Tags objects have a "attrs" atribute that return a dictionary with all tag atributes. 

In [None]:
from urllib.request import urlopen
from bs4 import BeautifulSoup

html = urlopen(f"{project_url}/static/example-2.html")
bs = BeautifulSoup(html.read(), "html.parser")

found = bs.find_all("tr")

for index, tr in enumerate(found):
    if "id" in tr.attrs:
        print(f"Row {index + 1} id: {tr.attrs['id']}")
    else:
        print(f"Row {index + 1} without id")

### 2.9 - BeautifulSoup objects
There are four objects in the library.

#### 2.9.1 - BeautifulSoup *objects*
The BeautifulSoup object represents the parsed document as a whole.

In [28]:
from bs4 import BeautifulSoup

doc = BeautifulSoup("<html><body><div>Example</div></body></html>", "lxml")

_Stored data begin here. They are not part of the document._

(** [arr[n++] = x] in an array of [cap] elements, of which [arr] are written. *)
Definition store {A} (cap : nat) (arr : list A) (x : A) : option (list A) :=
  if (length arr <? cap)%nat then Some (arr ++ [x])%list else None.

Definition fill_comb (ports nlevels0 nlevels1 : nat) (t : option (list udp_levels_table * list udp_levels_table)) (row : list ascii) :
    option (list udp_levels_table * list udp_levels_table) :=
  '(levels0, levels1) ← t;
  if (64 <? ports)%nat then None else
  cur ← row_levels ports 0 row;
  match char_at row ports with
  | "0" => levels0 ← store nlevels0 levels0 cur; Some (levels0, levels1)
  | "1" => levels1 ← store nlevels1 levels1 cur; Some (levels0, levels1)
  | _ => Some (levels0, levels1)
  end.

(** [vvp_udp_comb_s::compile_table] *)
Definition compile_table_comb (ports : nat) (tab : list (list ascii)) : option vvp_udp_comb_s :=
  '(nlevels0, nlevels1) ← fold_left (count_comb ports) tab (Some (0, 0)%nat);
  '(levels0, levels1) ← fold_left (fill_comb ports nlevels0 nlevels1) tab (Some ([], []));
  if (length levels0 =? nlevels0)%nat && (length levels1 =? nlevels1)%nat then Some (UdpComb ports levels0 levels1) else None.

(** [vvp_udp_comb_s::test_levels] *)
Definition test_levels (u : vvp_udp_comb_s) (cur : udp_levels_table) : vvp_bit4_t :=
  if existsb (levels_match cur) (comb_levels0 u) then BIT4_0
  else if existsb (levels_match cur) (comb_levels1 u) then BIT4_1
  else BIT4_X.

(** ** Sequential primitives *)

(** One array per output column: 0, 1, x and - (the edge tables have none for x). *)
Inductive udp_out := Out0 | Out1 | OutX | OutL.

#[export] Instance udp_out_dec : EqDecision udp_out.
Proof. solve_decision. Defined.

Definition outs (A : Type) : Type := udp_out -> A.

(** Replace one of the four members. *)
Definition set_out {A} (t : outs A) (o : udp_out) (x : A) : outs A := fun o' => if decide (o' = o) then x else t o'.

(** The counters and the arrays before the first row. *)
Definition no_rows : outs nat := fun _ => 0%nat.
Definition empty_rows {A} : outs (list A) := fun _ => [].

Definition out_of_char (c : ascii) : option udp_out :=
  match c with "0" => Some Out0 | "1" => Some Out1 | "x" => Some OutX | "-" => Some OutL | _ => None end.

Record vvp_udp_seq_s := UdpSeq {
  seq_ports : nat;
  seq_init : vvp_bit4_t;
  seq_levels : outs (list udp_levels_table);
  seq_edges : outs (list udp_edges_table) }.

Definition level_chars : list ascii := ["0"; "1"; "x"; "b"; "l"; "h"; "?"].

(** [strspn(row, "01xblh?") >= port_count()+1] *)
Definition is_level_row (ports : nat) (row : list ascii) : bool := (ports + 1 <=? strspn row level_chars)%nat.

(** The first pass of [vvp_udp_seq_s::compile_table]: [nlevels?_] and [nedges?_]. *)
Definition count_seq (ports : nat) (n : option (outs nat * outs nat)) (row : list ascii) : option (outs nat * outs nat) :=
  '(nlevels, nedges) ← n;
  if (length row =? ports + 2)%nat then
    o ← out_of_char (char_at row (ports + 1));
    if is_level_row ports row then Some (set_out nlevels o (S (nlevels o)), nedges)
    else
      let extra := 0%nat in
      let extra := if strchr row "n" then 1%nat else extra in
      let extra := if strchr row "p" then 1%nat else extra in
      let extra := if strchr row "*" then 2%nat else extra in
      match o with
      | OutX => Some (nlevels, nedges)
      | _ => Some (nlevels, set_out nedges o (nedges o + (1 + extra)))%nat
      end
  else None.

(** [cur], [ext0], [ext1] and [need_ext0_table], [need_ext1_table] *)
Record edge_rows := EdgeRows {
  er_cur : udp_edges_table; er_ext0 : udp_edges_table; er_ext1 : udp_edges_table; need_ext0 : bool; need_ext1 : bool }.

(** The body of the loop over the ports of a row with an edge. *)
Definition edge_row_port (row : list ascii) (pp : nat) (t : option edge_rows) : option edge_rows :=
  t ← t;
  match char_at row (pp + 1) with
  | "n" =>
    cur ← edge_based_on_char (er_cur t) "N" pp;
    ext0 ← edge_based_on_char (er_ext0 t) "_" pp;
    Some (EdgeRows cur ext0 (er_ext1 t) true (need_ext1 t))
  | "p" =>
    cur ← edge_based_on_char (er_cur t) "P" pp;
    ext0 ← edge_based_on_char (er_ext0 t) "+" pp;
    Some (EdgeRows cur ext0 (er_ext1 t) true (need_ext1 t))
  | "*" =>
    cur ← edge_based_on_char (er_cur t) "P" pp;
    ext0 ← edge_based_on_char (er_ext0 t) "N" pp;
    ext1 ← edge_based_on_char (er_ext1 t) "B" pp;
    Some (EdgeRows cur ext0 ext1 true true)
  | c =>
    cur ← edge_based_on_char (er_cur t) c pp;
    ext0 ← edge_based_on_char (er_ext0 t) c pp;
    ext1 ← edge_based_on_char (er_ext1 t) c pp;
    Some (EdgeRows cur ext0 ext1 (need_ext0 t) (need_ext1 t))
  end.

Definition edge_row (ports : nat) (row : list ascii) : option edge_rows :=
  t ← for_loop ports 0 (edge_row_port row) (Some (EdgeRows no_edges no_edges no_edges false false));
  cur ← edge_based_on_char (er_cur t) (char_at row 0) ports;
  ext0 ← edge_based_on_char (er_ext0 t) (char_at row 0) ports;
  ext1 ← edge_based_on_char (er_ext1 t) (char_at row 0) ports;
  Some (EdgeRows cur ext0 ext1 (need_ext0 t) (need_ext1 t)).

(** [edges[idx++] = cur; if (need_ext0_table) edges[idx++] = ext0; if (need_ext1_table) ...] *)
Definition store_edges (cap : nat) (arr : list udp_edges_table) (t : edge_rows) : option (list udp_edges_table) :=
  arr ← store cap arr (er_cur t);
  arr ← (if need_ext0 t then store cap arr (er_ext0 t) else Some arr);
  if need_ext1 t then store cap arr (er_ext1 t) else Some arr.

(** The second pass. *)
Definition fill_seq (ports : nat) (nlevels nedges : outs nat) (t : option (outs (list udp_levels_table) * outs (list udp_edges_table))) (row : list ascii) : option (outs (list udp_levels_table) * outs (list udp_edges_table)) :=
  '(levels, edges) ← t;
  if is_level_row ports row then
    cur ← row_levels ports 1 row;
    cur ← or_based_on_char cur (char_at row 0) (bit_mask ports);
    o ← out_of_char (char_at row (ports + 1));
    arr ← store (nlevels o) (levels o) cur;
    Some (set_out levels o arr, edges)
  else
    rows ← edge_row ports row;
    o ← out_of_char (char_at row (ports + 1));
    match o with
    | OutX => Some (levels, edges)
    | _ => arr ← store_edges (nedges o) (edges o) rows; Some (levels, set_out edges o arr)
    end.

(** [vvp_udp_seq_s::compile_table] *)
Definition compile_table_seq (ports : nat) (init : vvp_bit4_t) (tab : list (list ascii)) : option vvp_udp_seq_s :=
  '(nlevels, nedges) ← fold_left (count_seq ports) tab (Some (no_rows, no_rows));
  '(levels, edges) ← fold_left (fill_seq ports nlevels nedges) tab (Some (empty_rows, empty_rows));
  if (length (edges Out0) =? nedges Out0)%nat && (length (edges Out1) =? nedges Out1)%nat
     && (length (edges OutL) =? nedges OutL)%nat
  then Some (UdpSeq ports init levels edges) else None.

(** The current output, read back from the bit [port_count()] of the masks. *)
Definition current_output (ports : nat) (cur : udp_levels_table) : option vvp_bit4_t :=
  if negb (mask0 cur .& int_one_shl ports =? 0) then Some BIT4_0
  else if negb (mask1 cur .& int_one_shl ports =? 0) then Some BIT4_1
  else if negb (maskx cur .& int_one_shl ports =? 0) then Some BIT4_X
  else None.

(** [vvp_udp_seq_s::test_levels_] *)
Definition test_levels_ (u : vvp_udp_seq_s) (cur : udp_levels_table) : option vvp_bit4_t :=
  if existsb (levels_match cur) (seq_levels u Out0) then Some BIT4_0
  else if existsb (levels_match cur) (seq_levels u Out1) then Some BIT4_1
  else if existsb (levels_match cur) (seq_levels u OutX) then Some BIT4_X
  else if existsb (levels_match cur) (seq_levels u OutL) then current_output (seq_ports u) cur
  else Some BIT4_Z.

(** [while ((edge_mask&1) == 0) { edge_mask >>= 1; edge_position += 1; }], with what
    is left of the mask; the mask is not 0, so that 64 rounds are enough. *)
Fixpoint find_edge (fuel : nat) (edge_mask : Z) (edge_position : nat) : Z * nat :=
  match fuel with
  | O => (edge_mask, edge_position)
  | S fuel' =>
    if edge_mask .& 1 =? 0 then find_edge fuel' (edge_mask >> 1) (S edge_position) else (edge_mask, edge_position)
  end.

(** One row of an edge table is tested. *)
Definition edge_match (cur : udp_levels_table) (pos : nat) (m0 mx m1 : bool) (row : udp_edges_table) : bool :=
  if negb (edge_position row =? pos)%nat then false
  else if m0 && negb (edge_mask0 row) then false
  else if mx && negb (edge_maskx row) then false
  else if m1 && negb (edge_mask1 row) then false
  else levels_match cur (edge_levels row).

(** [vvp_udp_seq_s::test_edges_] *)
Definition test_edges_ (u : vvp_udp_seq_s) (cur prev : udp_levels_table) : option vvp_bit4_t :=
  let edge_mask := (mask0 cur .^ mask0 prev) .| (maskx cur .^ maskx prev) .| (mask1 cur .^ mask1 prev) in
  let edge_mask := edge_mask .& .~ (ones64 << seq_ports u) in
  if edge_mask =? 0 then Some BIT4_X
  else
    let '(rest, pos) := find_edge 64 edge_mask 0 in
    if rest =? 1 then
      let edge_mask := bit_mask pos in
      let m0 := negb (mask0 prev .& edge_mask =? 0) in
      let mx := negb (maskx prev .& edge_mask =? 0) in
      let m1 := negb (mask1 prev .& edge_mask =? 0) in
      if existsb (edge_match cur pos m0 mx m1) (seq_edges u Out0) then Some BIT4_0
      else if existsb (edge_match cur pos m0 mx m1) (seq_edges u Out1) then Some BIT4_1
      else if existsb (edge_match cur pos m0 mx m1) (seq_edges u OutL) then current_output (seq_ports u) cur
      else Some BIT4_X
    else None.

(** [vvp_udp_seq_s::calculate_output] *)
Definition calculate_output_seq (u : vvp_udp_seq_s) (cur prev : udp_levels_table) (cur_out : vvp_bit4_t) : option vvp_bit4_t :=
  if levels_eqb cur prev then Some cur_out
  else
    let mask_out := bit_mask (seq_ports u) in
    let cur_tmp := match cur_out with BIT4_0 => or_mask0 cur mask_out | BIT4_1 => or_mask1 cur mask_out | _ => or_maskx cur mask_out end in
    lev ← test_levels_ u cur_tmp;
    if decide (lev = BIT4_Z) then test_edges_ u cur_tmp prev else Some lev.

(** ** Definitions of both kinds, and instances *)

Inductive vvp_udp_s := Comb (u : vvp_udp_comb_s) | Seq (u : vvp_udp_seq_s).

print(f"Type: {type(doc)}")
print(f"Example: {doc}")

Type: <class 'bs4.BeautifulSoup'>
Example: <html><body><div>Example</div></body></html>



#### 2.9.2 - Tag *objects*
A Tag object corresponds to an XML or HTML tag in the original document.


In [29]:
from bs4 import BeautifulSoup

doc = BeautifulSoup("<html><body><div>Example</div></body></html>", "lxml")

print(f"Type: {type(doc.div)}")
print(f"Example: {doc.div}")

Type: <class 'bs4.element.Tag'>
Example: <div>Example</div>



#### 2.9.3 - NavigableString *objects*
A string corresponds to a bit of text within a tag. Beautiful Soup uses the NavigableString class to contain these bits of text.

In [30]:
from bs4 import BeautifulSoup

doc = BeautifulSoup("<html><body><div>Example</div></body></html>", "lxml")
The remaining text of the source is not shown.